I was really happy that NECROPOLIS did well this summer and thanks to everyone who went out and bought it…around 190,000 of you, or so I’m told. Lots of people thought it was the best one in the series so far and I’m looking forward now to the fifth volume which will finish the adventure as each one of the five gatekeepers travels across the world to meet one final time…with civilisation crumbling all around them. Even I have no idea when the book will be finished but as it will probably be about 200,000 words long and will include a series of fairly epic battles, it could be a few years.

The important thing is to get on with Alex 8 and the good news is that the plot is more or less bolted down and, better still, I finally have a title and that’s the whole point of this brief Christmas message.

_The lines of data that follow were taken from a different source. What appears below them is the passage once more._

(* ===== verification/TestClients.v ===== *)
(** * The client's side of the protocol
    ([internal/cloud_connector/protocol/types.go], [cmd/auto_test_client], [cmd/test_client])

    The types a client fills in, their JSON forms, and the simulated clients: how
    they register, what they make of the server's messages, and how the automatic
    one checks the server.  Of what they print only the verdicts, the name in the
    certificate and the reasons for dropping a message are kept.  The MQTT client,
    the HTTP client, certificates, the clock and the terminal are the class
    [ClientHost]; a goroutine is a run of its own, and a command line is a record
    of its values. *)

From S2P Require Import Prelude GoStrings GoNumTime TimeFacts Json JsonFacts Domain Protocol Identity.
From stdpp Require Import options.

(** ** types.go *)

Record CanonicalFacts := {
  InsightsID : string; MachineID : string; SubscriptionManagerID : string; SatelliteID : string;
  Fqdn : string; BiosID : string; IpAddresses : list string; MacAddresses : list string;
}.
Definition zero_facts : CanonicalFacts := {|
  InsightsID := EmptyString; MachineID := EmptyString; SubscriptionManagerID := EmptyString;
  SatelliteID := EmptyString; Fqdn := EmptyString; BiosID := EmptyString; IpAddresses := []; MacAddresses := [] |}.
(** C30: In front of a resolver that gives each client a fixed answer, the cache
    is invisible: every lookup returns that answer, whatever the cache drops
    and whatever the clock says, and every entry stays an answer of the
    resolver. *)
Theorem cached_resolver_transparent ttl f cid w :
  (∀ c, fails_empty (f c)) → cache_of f w →
  ∃ w', cached_MapClientIdToAccountId ttl (λ c, mret (f c)) cid w = (Ret (f cid), w') ∧
        cache_of f w'.
Proof.
  intros Hf Hc. unfold cached_MapClientIdToAccountId.
  assert (Hmiss : ∀ w, cache_of f w →
    ∃ w', cached_miss (λ c, mret (f c)) cid w = (Ret (f cid), w') ∧ cache_of f w').
  { intros w0 Hw0. unfold cached_miss.
    destruct (lru_Inc_spec accountLookupCacheMiss w0) as (w1&E1&C1).
    rewrite (bind_ret _ _ _ _ _ E1), bind_ret_l.
    destruct (f cid) as [[[i a] o] err] eqn:Hfc.
    destruct (lru_Now_spec w1) as (t&w2&E2&C2). rewrite (bind_ret _ _ _ _ _ E2).
    destruct (lru_Add_spec cid {| cr_identity := i; cr_accountID := a; cr_orgID := o;
      cr_timestamp := t; cr_err := err |} w2) as (w3&E3&C3).
    rewrite (bind_ret _ _ _ _ _ E3). exists w3. split; [done|].
    intros c x Hx. eapply lookup_weaken in Hx; [|exact C3].
    apply lookup_insert_Some in Hx as [[<- <-]|[_ Hx]]; [done|].
    apply Hw0. by rewrite <-C1, <-C2. }
  destruct (lru_Get_spec cid w) as (r&w1&E1&C1&Hr). rewrite (bind_ret _ _ _ _ _ E1).
  assert (Hc1 : cache_of f w1) by (by eapply cache_of_subseteq).
  destruct r as [x|]; [|by apply Hmiss].
  specialize (Hc cid x (Hr x eq_refl)). destruct (cr_err x) as [e|] eqn:Hx.
  - destruct (lru_Now_spec w1) as (t&w2&E2&C2). rewrite (bind_ret _ _ _ _ _ E2).
    assert (Hc2 : cache_of f w2) by (apply (cache_of_subseteq f w1); [rewrite C2; reflexivity|done]).
    case_match; [|by apply Hmiss].
    destruct (lru_Inc_spec accountLookupCacheHit w2) as (w3&E3&C3).
    rewrite (bind_ret _ _ _ _ _ E3). exists w3. split.
    + specialize (Hf cid). unfold fails_empty in Hf. rewrite Hc in Hf |- *. cbn in Hf.
      by rewrite <-Hf.
    + apply (cache_of_subseteq f w2); [rewrite C3; reflexivity|done].
  - destruct (lru_Inc_spec accountLookupCacheHit w1) as (w3&E3&C3).
    rewrite (bind_ret _ _ _ _ _ E3). exists w3. split; [by rewrite Hc|].
    apply (cache_of_subseteq f w1); [rewrite C3; reflexivity|done].
Qed.
End transparency.

(** A cache without eviction, for the witness. *)
Record CacheWorld := { cw_cache : gmap ClientID cachedResult; cw_now : time }.

#[export] Instance cache_lru : LRU CacheWorld := {
  lru_Get cid w := (Ret (cw_cache w !! cid), w);
  lru_Add cid x w := (Ret tt, {| cw_cache := <[cid := x]> (cw_cache w); cw_now := cw_now w |});
}.
#[export] Instance cache_metrics : Metrics CacheWorld := { Inc _ w := (Ret tt, w) }.
#[export] Instance cache_clock : Clock CacheWorld := {
  Now w := (Ret (cw_now w), {| cw_cache := cw_cache w; cw_now := (cw_now w + 1)%Z |}) }.
#[export] Instance cache_view : LRUView CacheWorld.
Proof.
  refine {| lru_content := cw_cache |}.
  - intros cid w. eexists _, w. split; [done|]. split; [done|]. by intros x [= ->].
  - intros cid x w. eexists. split; [done|]. done.
  - intros c w. by eexists.
  - intros w. by eexists _, _.
Defined.

Definition test_resolver : ConfigurableAccountIdResolver := {|
  clientIdToAccountIdMap := {[ "bad" := {| ae_AccountId := EmptyString; ae_OrgId := EmptyString;
                                           ae_Error := "no such client" |} ]};
  defaultAccountId := "010101"; defaultOrgId := "000001" |}.

Lemma configurable_fails_empty r c : fails_empty (configurable_MapClientIdToAccountId r c).
Proof.
  unfold fails_empty, configurable_MapClientIdToAccountId. repeat case_match; by simplify_eq/=.
Qed.

Lemma cached_resolver_transparent_witness :
  let f := configurable_MapClientIdToAccountId test_resolver in
  let w := {| cw_cache := ∅; cw_now := 0 |} in
  ∃ w', cached_MapClientIdToAccountId 60 (λ c, mret (f c)) "bad" w
        = (Ret (failed (ErrText "no such client")), w') ∧ cache_of f w'.
Proof.
  intros f w.
  apply (cached_resolver_transparent 60 f "bad" w (configurable_fails_empty test_resolver)).
  intros cid x Hx. exfalso. apply (lookup_empty_Some cid x). exact Hx.
Defined.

Exactly one week from now I’ll be in Kenya, hopefully relaxing in the sun, but also searching out some of the locations – jungle, the villain’s island hideaway and a giant dam – because that’s where the second half of the book takes place. As for the title, I’ve been struggling for the last six months, searching for something short and snappy (quite literally as it turns out) and I’ve even been offering money when I’ve been on school visits although sadly with no success. 

Recently inspiration struck and finally, finally I have a title which I have actually concealed inside this blog and anyone who has read THE SHORTEST HORROR STORY EVER WRITTEN (More Horowitz Horror) will know how to find it.

So – I hope you like it and I wish everyone a fantastic Christmas and a prosperous, healthy New Year.